Learning Generalized Hamiltonian Dynamics with Stability from Noisy Trajectory Data
This work addresses the problem of modeling complex physical systems for researchers in computational physics and machine learning, though it appears incremental as it builds on existing Hamiltonian learning methods.
The paper tackles the challenge of learning generalized Hamiltonian dynamics from noisy, sparse phase-space data by introducing a robust unsupervised framework based on variational Bayesian inference, achieving improved prediction accuracy with bounded uncertainty through stability and conservation constraints.
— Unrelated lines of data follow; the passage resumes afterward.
(* ===== verification/Wshell.v ===== *)
(** * The shell's command line (userspace/bin/wshell)

    [read_command] cuts the line in its buffer into words, in place: the memory is bytes,
    the result an array of pointers.  What fgets left in the buffer is the initial memory.
    [parsing] looks for the operators among the words; here a pointer to a word is the word
    itself, None a null pointer. *)

From S2P Require Import Prelude CString.

(** ** read_command (read_command.c) *)

Definition MAXARG : Z := 20.

Definition SPC : Z := 32.
Definition TAB : Z := 9.
Definition NL : Z := 10.
Definition SLASH : Z := 47.

(** Both pointers stand on a blank of the same kind. *)
Fixpoint skip_blanks (fuel : nat) (m : bmem) (pStart pEnd : Z) : option (Z * Z) :=
  match fuel with
  | O => None
  | S fuel =>
    if ((rd m pEnd =? SPC) && (rd m pStart =? SPC)) || ((rd m pEnd =? TAB) && (rd m pStart =? TAB))
    then skip_blanks fuel m (pStart + 1) (pEnd + 1)
    else Some (pStart, pEnd)
  end.

Definition at_end (c : Z) : bool := (c =? 0) || (c =? NL).

(** A tab does not end a word. *)
Fixpoint word_end (fuel : nat) (m : bmem) (pEnd : Z) : option Z :=
  match fuel with
  | O => None
  | S fuel => if negb (rd m pEnd =? SPC) && negb (at_end (rd m pEnd)) then word_end fuel m (pEnd + 1) else Some pEnd
  end.

(** Backwards to the last slash. *)
Fixpoint last_slash (fuel : nat) (m : bmem) (pStart p : Z) : option Z :=
  match fuel with
  | O => None
  | S fuel => if negb (p =? pStart) && negb (rd m p =? SLASH) then last_slash fuel m pStart (p - 1) else Some p
  end.

Definition base_name (fuel : nat) (m : bmem) (pStart pEnd : Z) : option Z :=
  p ← last_slash fuel m pStart pEnd;
  Some (if rd m p =? SLASH then p + 1 else p).

(** What the loop leaves: memory, [command], [parameters], [count]; [None] for -1. *)
Definition rc_state : Type := bmem * Z * list Z * Z.

Fixpoint read_loop (fuel : nat) (s : rc_state) (pStart pEnd : Z) : option (option rc_state) :=
  match fuel with
  | O => None
  | S fuel' =>
    let '(m, command, parameters, count) := s in
    '(pStart, pEnd) ← skip_blanks fuel m pStart pEnd;
    if at_end (rd m pEnd) then Some (if count =? 0 then None else Some s)
    else
      pEnd ← word_end fuel m pEnd;
      r ← (if count =? 0 then
             p ← base_name fuel m pStart pEnd; Some (Some (pStart, <[0%nat := p]> parameters, 2))
           else if count <=? MAXARG then
             Some (Some (command, <[Z.to_nat (count - 1) := pStart]> parameters, count + 1))
           else Some None);
      match r with
      | None => Some (Some s)
      | Some (command, parameters, count) =>
        let m' := wr m pEnd 0 in
        if at_end (rd m pEnd) then Some (Some (m', command, parameters, count))
        else read_loop fuel' (m', command, parameters, count) (pEnd + 1) (pEnd + 1)
      end
  end.

(** [parameters] has [MAXARG + 2] entries. *)
Definition read_command (fuel : nat) (m : bmem) (buffer : Z) (parameters : list Z) : option (option rc_state) :=
  if rd m buffer =? 0 then Some None
  else
    r ← read_loop fuel (m, 0, parameters, 0) buffer buffer;
    match r with
    | None => Some None
    | Some (m, command, parameters, count) =>
      Some (Some (m, command, <[Z.to_nat (count - 1) := 0]> parameters, count))
    end.

(** ** parsing (parsing.c) *)

Definition BACKGROUND : Z := 1.
Definition IN_REDIRECT : Z := 2.
Definition OUT_REDIRECT : Z := 4.
Definition OUT_REDIRECT_APPEND : Z := 8.
Definition IS_PIPED : Z := 16.

Definition text : Type := list Z.
Notation params := (list (option text)).

Record parse_info := ParseInfo {
  pi_flag : Z; in_file : option text; out_file : option text; command2 : option text; parameters2 : params }.

Definition parse_info_init : parse_info := ParseInfo 0 None None None [].

Definition AMP : text := [38].
Definition LT : text := [60].
Definition LTLT : text := [60; 60].
Definition GT : text := [62].
Definition GTGT : text := [62; 62].
Definition PIPE : text := [124].

(** The part of a word behind its last slash; a slash as last character leaves nothing. *)
Fixpoint behind_slash (best w : text) : text :=
  match w with
  | [] => best
  | c :: w => behind_slash (if c =? SLASH then w else best) w
  end.
Definition basename (w : text) : text := behind_slash w w.

(** [parameters[i]], a fault where there is none. *)
Definition word_at (ps : params) (i : nat) : outcome text :=
  match ps !! i with Some (Some w) => mret w | _ => Fault end.
Definition pointer_at (ps : params) (i : nat) : outcome (option text) :=
  match ps !! i with Some p => mret p | None => Fault end.

Definition is_word (w s : text) : bool := bool_decide (w = s).

(** A redirection: the flag, and the word behind the operator as the file. *)
Definition redirect (info : parse_info) (flag : Z) (input : bool) (file : option text) : parse_info :=
  ParseInfo (Z.lor (pi_flag info) flag) (if input then file else in_file info) (if input then out_file info else file)
    (command2 info) (parameters2 info).

Fixpoint parse_loop (fuel : nat) (ps : params) (num : nat) (i : nat) (info : parse_info) : outcome (params * parse_info) :=
  match fuel with
  | O => NoFuel
  | S fuel =>
    if (i <? num)%nat then
      w ← word_at ps i;
      let ps' := <[i := None]> ps in
      if is_word w LTLT || is_word w LT then
        f ← pointer_at ps (i + 1); parse_loop fuel ps' num (i + 2) (redirect info IN_REDIRECT true f)
      else if is_word w GT then
        f ← pointer_at ps (i + 1); parse_loop fuel ps' num (i + 2) (redirect info OUT_REDIRECT false f)
      else if is_word w GTGT then
        f ← pointer_at ps (i + 1); parse_loop fuel ps' num (i + 2) (redirect info OUT_REDIRECT_APPEND false f)
      else if is_word w PIPE then
        w2 ← word_at ps (i + 1);
        let ps' := <[(i + 1)%nat := Some (basename w2)]> ps' in
        mret (ps', ParseInfo (Z.lor (pi_flag info) IS_PIPED) (in_file info) (out_file info) (Some w2) (drop (i + 1) ps'))
      else parse_loop fuel ps num (i + 1) info
    else mret (ps, info)
  end.

Definition parsing (ps : params) (ParaNum : nat) : outcome (params * parse_info) :=
  w ← match ParaNum with O => Fault | S k => word_at ps k end;
  if is_word w AMP then
    parse_loop (S ParaNum) (<[(ParaNum - 1)%nat := None]> ps) (ParaNum - 1) 0
      (ParseInfo BACKGROUND None None None [])
  else parse_loop (S ParaNum) ps ParaNum 0 parse_info_init.

(** ** Background processes (wshell.c) *)

Definition MAXPIDTABLE : nat := 1024.

(** The loop of [main] over [BPTable]. *)
Definition BPTable_init : list Z := replicate MAXPIDTABLE 0.

(** The loop of [proc] that registers a child; its counter always ends at [MAXPIDTABLE], so
    the message of a full table is always printed. *)
Definition register_background (table : list Z) (ChdPid : Z) : list Z :=
  (fun pid => if pid =? 0 then ChdPid else pid) <$> table.

Section Handler.
(** [waitpid(pid, NULL, WNOHANG)] of the C library, on a state of the processes. *)
Context {W : Type} (waitpid : W -> Z -> Z * W).

Fixpoint sig_handler (table : list Z) (w : W) : list Z * W :=
  match table with
  | [] => ([], w)
  | e :: table =>
    let '(e', w) :=
      if negb (e =? 0) then
        let '(pid, w) := waitpid w e in
        if 0 <? pid then (0, w) else (e, w)
      else (e, w) in
    let '(table, w) := sig_handler table w in
    (e' :: table, w)
  end.
End Handler.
We introduce a robust framework for learning various generalized Hamiltonian dynamics from noisy, sparse phase-space data and in an unsupervised manner based on variational Bayesian inference. Although conservative, dissipative, and port-Hamiltonian systems might share the same initial total energy of a closed system, it is challenging for a single Hamiltonian network model to capture the distinctive and varying motion dynamics and physics of a phase space, from sampled observational phase space trajectories. To address this complicated Hamiltonian manifold learning challenge, we extend sparse symplectic, random Fourier Gaussian processes learning with predictive successive numerical estimations of the Hamiltonian landscape, using a generalized form of state and conjugate momentum Hamiltonian dynamics, appropriate to different classes of conservative, dissipative and port-Hamiltonian physical systems. In addition to the kernelized evidence lower bound (ELBO) loss for data fidelity, we incorporate stability and conservation constraints as additional hyper-parameter balanced loss terms to regularize the model's multi-gradients, enforcing physics correctness for improved prediction accuracy with bounded uncertainty.